Bishop Chiaramonti enlisted Giuseppe Capelletti, the chargé d'affaires for the Kingdom of Spain who lived in Bologna, to negotiate. Capelletti arrived in Lugo in the afternoon. He outlined proposed terms to the insurgents: the French would peacefully enter Lugo and would not engage in hostilities; and the rebels would both give up their arms and not oppose the war levy. Capelletti's visit was unsuccessful and he left that evening.

After his departure, a report that the French had reached the Traversara Pass on the Lamone, just east of Bagnacavallo, spread through Lugo. People poured into the streets as the church bells rang out the alarm. That night, an armed group set out to confront the French, but their enemy never appeared as the earlier report proved to be unfounded.

===4 July===

The Bishop of Imola tried once more to end the rebellion by writing to the legal advisor for the Lugo community, Dr. Luigi Zaccari. In his letter, Cardinal Chiaramonti requested that five prisoners be released, which he stated would be a gesture of good will towards those convicted of political crimes. The Bishop's requests were denied.

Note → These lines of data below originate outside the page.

(* ===== verification/PrefixCompress.v ===== *)
(** Prefix compression of index keys: src/src/storage/prefix_compress.rs.

    A key is stored as the number of leading bytes it shares with the
    previous key (at most 255), the length of the remaining suffix as a
    little-endian [u16], and the suffix.  The theorems: decoding against the
    same previous key gives the key back as long as its suffix fits in a
    [u16]; a longer key loses everything past its first 65535 bytes; the size
    estimate is the exact size of the encoded run. *)
From S2P Require Import Prelude.

(** ** The code *)

(** [prev.iter().zip(cur.iter()).take_while(|(a, b)| a == b).count()] *)
Fixpoint shared_prefix (prev cur : bytes) : Z :=
  match prev, cur with
  | a :: prev', b :: cur' => if a =? b then 1 + shared_prefix prev' cur' else 0
  | _, _ => 0
  end.

Definition prefix_encode (prev cur : bytes) : bytes :=
  let shared := Z.min (shared_prefix prev cur) 255 in
  let suffix := drop (Z.to_nat shared) cur in
  if U16_MAX <? zlen suffix then
    [0] ++ le_bytes 2 U16_MAX ++ take (Z.to_nat U16_MAX) cur
  else
    [shared] ++ le_bytes 2 (zlen suffix) ++ suffix.

Definition prefix_decode (prev encoded : bytes) : bytes :=
  match encoded with
  | shared :: lo :: hi :: rest =>
      let suffix_len := le_val [lo; hi] in
      let suffix :=
        if 3 + suffix_len <=? zlen encoded then take (Z.to_nat suffix_len) rest else rest in
      let safe_shared := Z.min shared (zlen prev) in
      take (Z.to_nat safe_shared) prev ++ suffix
  | _ => encoded
  end.

(** The loop [for i in 0..keys.len()], with [prev] the key before [keys]. *)
Fixpoint estimate_compressed_loop (prev : bytes) (keys : list bytes) (total : Z) : Z :=
  match keys with
  | [] => total
  | key :: keys' =>
      let shared := Z.min (shared_prefix prev key) 255 in
      let suffix_len := Z.min (zlen key - shared) U16_MAX in
      estimate_compressed_loop key keys' (total + (1 + 2 + suffix_len))
  end.
Definition estimate_compressed_size (keys : list bytes) : Z :=
  estimate_compressed_loop [] keys 0.

(** A run of keys, each encoded against the one before it. *)
Fixpoint encode_run (prev : bytes) (keys : list bytes) : list bytes :=
  match keys with
  | [] => []
  | key :: keys' => prefix_encode prev key :: encode_run key keys'
  end.
Fixpoint decode_run (prev : bytes) (encs : list bytes) : list bytes :=
  match encs with
  | [] => []
  | enc :: encs' => let key := prefix_decode prev enc in key :: decode_run key encs'
  end.

(** ** Lemmas *)

Lemma shared_prefix_bounds prev cur :
  0 ≤ shared_prefix prev cur ≤ zlen prev ∧ shared_prefix prev cur ≤ zlen cur.
Proof.
  revert cur. induction prev as [|a prev IH]; intros [|b cur]; simpl;
    rewrite ?zlen_cons; try (unfold zlen; simpl; lia).
  pose proof (zlen_nonneg prev). pose proof (zlen_nonneg cur). specialize (IH cur).
  destruct (a =? b); lia.
Qed.

Lemma shared_prefix_take prev cur n :
  (Z.of_nat n ≤ shared_prefix prev cur) → take n prev = take n cur.
Proof.
  revert cur n. induction prev as [|a prev IH]; intros [|b cur] [|n]; simpl; try done; try lia.
  destruct (Z.eqb_spec a b) as [->|]; [|lia]. intros. f_equal. apply IH. lia.
Qed.

Lemma le_val_2_bytes n : 0 ≤ n ≤ U16_MAX → le_val (le_bytes 2 n) = n.
Proof. intros. rewrite le_val_le_bytes. apply Z.mod_small. unfold U16_MAX in *. lia. Qed.

Lemma prefix_decode_cons prev shared n suffix :
  0 ≤ n ≤ U16_MAX → zlen suffix = n →
  prefix_decode prev ([shared] ++ le_bytes 2 n ++ suffix) =
    take (Z.to_nat (Z.min shared (zlen prev))) prev ++ suffix.
Proof.
  intros Hn Hs. pose proof (le_val_2_bytes n Hn) as Hle. cbn [le_bytes app prefix_decode] in *.
  rewrite Hle. rewrite !zlen_cons, Hs.
  destruct (Z.leb_spec (3 + n) (1 + (1 + (1 + n)))); [|lia].
  f_equal. apply take_ge. unfold zlen in Hs. lia.
Qed.

Lemma prefix_roundtrip_aux prev cur :
  zlen cur - Z.min (shared_prefix prev cur) 255 ≤ U16_MAX →
  prefix_decode prev (prefix_encode prev cur) = cur.
Proof.
  intros H. pose proof (shared_prefix_bounds prev cur) as [??].
  unfold prefix_encode. set (sh := Z.min (shared_prefix prev cur) 255) in *.
  assert (zlen (drop (Z.to_nat sh) cur) = zlen cur - sh) as Hl
    by (unfold zlen in *; rewrite length_drop; lia).
  destruct (Z.ltb_spec U16_MAX (zlen (drop (Z.to_nat sh) cur))); [lia|].
  rewrite prefix_decode_cons; [|split; [apply zlen_nonneg|done]|done].
  rewrite Z.min_l by lia.
  rewrite (shared_prefix_take prev cur) by lia. apply take_drop.
Qed.

Lemma length_prefix_encode prev cur :
  zlen (prefix_encode prev cur) =
    3 + Z.min (zlen cur - Z.min (shared_prefix prev cur) 255) U16_MAX.
Proof.
  pose proof (shared_prefix_bounds prev cur) as [??]. unfold prefix_encode.
  set (sh := Z.min (shared_prefix prev cur) 255).
  assert (zlen (drop (Z.to_nat sh) cur) = zlen cur - sh) as Hl
    by (unfold zlen in *; rewrite length_drop; lia).
  rewrite Hl. destruct (Z.ltb_spec U16_MAX (zlen cur - sh)); rewrite !zlen_app, zlen_le_bytes.
  - replace (zlen (take (Z.to_nat U16_MAX) cur)) with U16_MAX; [unfold zlen at 1; simpl; lia|].
    unfold zlen, U16_MAX in *. rewrite length_take. lia.
  - rewrite Hl. unfold zlen at 1. simpl. lia.
Qed.

Lemma prefix_encode_ok prev cur : bytes_ok cur → bytes_ok (prefix_encode prev cur).
Proof.
  intros. pose proof (shared_prefix_bounds prev cur) as [??]. unfold prefix_encode.
  destruct (_ <? _); repeat apply Forall_app_2; try apply le_bytes_ok;
    auto using Forall_take, Forall_drop; repeat constructor; lia.
Qed.

(** ** Properties *)

(** Prefix compression round trip along a whole run of keys: when every
    key is at most 65535 bytes long, decoding the encoded run, each entry
    against the key decoded before it, gives the keys back. *)
Theorem prefix_run_roundtrip (prev : bytes) (keys : list bytes)
    (Hk : Forall (λ k, zlen k ≤ U16_MAX) keys) :
  decode_run prev (encode_run prev keys) = keys.
Proof.
  revert prev. induction Hk as [|key keys Hk _ IH]; intros prev; simpl; [done|].
  pose proof (shared_prefix_bounds prev key). rewrite prefix_roundtrip_aux by lia. by rewrite IH.
Qed.

Lemma prefix_run_roundtrip_witness :
  decode_run [] (encode_run [] [[117; 1]; [117; 1; 2]; [117; 2]; []]) = [[117; 1]; [117; 1; 2]; [117; 2]; []].
Proof. apply prefix_run_roundtrip. repeat constructor; vm_compute; discriminate. Defined.

(** The limit of the format: a key whose unshared suffix exceeds 65535
    bytes is decoded to its first 65535 bytes only, whatever the previous
    key was; the rest is lost without an error. *)
Theorem prefix_long_key_truncated (prev cur : bytes)
    (Hlong : U16_MAX < zlen cur - Z.min (shared_prefix prev cur) 255) :
  prefix_decode prev (prefix_encode prev cur) = take (Z.to_nat U16_MAX) cur ∧
  prefix_decode prev (prefix_encode prev cur) ≠ cur.
Proof.
  pose proof (shared_prefix_bounds prev cur) as [??]. unfold prefix_encode.
  set (sh := Z.min (shared_prefix prev cur) 255) in *.
  assert (zlen (drop (Z.to_nat sh) cur) = zlen cur - sh) as Hl
    by (unfold zlen in *; rewrite length_drop; lia).
  assert (zlen (take (Z.to_nat U16_MAX) cur) = U16_MAX) as Ht
    by (unfold zlen, U16_MAX in *; rewrite length_take; lia).
  destruct (Z.ltb_spec U16_MAX (zlen (drop (Z.to_nat sh) cur))); [|lia].
  rewrite prefix_decode_cons by (try done; unfold U16_MAX; lia).
  rewrite Z.min_l by apply zlen_nonneg. split; [done|].
  intros E. rewrite <- E in Hlong at 1. simpl in Hlong. rewrite Ht in Hlong. lia.
Qed.

Lemma prefix_long_key_truncated_witness :
  let key := repeat 65 (Z.to_nat 65536) in
  prefix_decode [] (prefix_encode [] key) = take (Z.to_nat U16_MAX) key ∧
  prefix_decode [] (prefix_encode [] key) ≠ key.
Proof.
  apply (prefix_long_key_truncated [] (repeat 65 (Z.to_nat 65536))).
  unfold zlen. rewrite repeat_length, Z2Nat.id by lia. reflexivity.
Defined.

(** [estimate_compressed_size] is exact: it equals the total number of
    bytes [prefix_encode] produces for the run, long keys included. *)
Theorem estimate_compressed_exact (keys : list bytes) :
  estimate_compressed_size keys = zsum (map zlen (encode_run [] keys)).
Proof.
  unfold estimate_compressed_size.
  assert (∀ prev total, estimate_compressed_loop prev keys total =
    total + zsum (map zlen (encode_run prev keys))) as H.
  { induction keys as [|key keys IH]; intros prev total; simpl; [lia|].
    rewrite IH, length_prefix_encode. lia. }
  by rewrite H.
Qed.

On 2 July, Napoleon had sent the following instruction to Rome:
He will require the Roman Curia to restore order to the Romagna and to punish the printer and authors of the attached proclamation. (Note: Attached was the notice posted in Lugo on 1 July.) If, in a few days time, the people have not relinquished their arms and peace has not been restored, I myself will send two battalions to disperse the insurgents, disarm them, punish the guilty, and restore good order.

Napoleon then ordered those forces stationed at Ferrara and Ravenna to leave those legations and join units stationed north of the Po. He was preparing for a crucial clash with the Austrian Army. Only the troops under the command of Colonel Pourailly remained in Ferrara.

The fourth passed without major incidents or upheaval in Lugo. Many farmers returned to work in the fields; however, the armed populace, recognizing Mongardini as their sole commander, dominated the town. That evening, they received the news of the French troops' withdrawal from Ravenna and Ferrara. Some of the insurgents saw this as a first victory, but others perceived danger. Of Lugo's leading families, only the Manzoni counts and the Dal Buono nobles remained, the others having fled Lugo.

===5 July===

As the third day of prayer began around 11 AM, a messenger arrived in Lugo with news that a French detachment from Faenza was approaching the city. The sixty men had set out initially from Forlì, their orders to arrest Giovanni Melandri, the printer listed on the publicly posted proclamation. The soldiers had not received precise information about the revolt, so did not take particular precautions in their approach, and were ambushed by the insurgents near the casino Bolis. (Note: This is modern-day Villa Bolis, which stands a few kilometers from the center of town.)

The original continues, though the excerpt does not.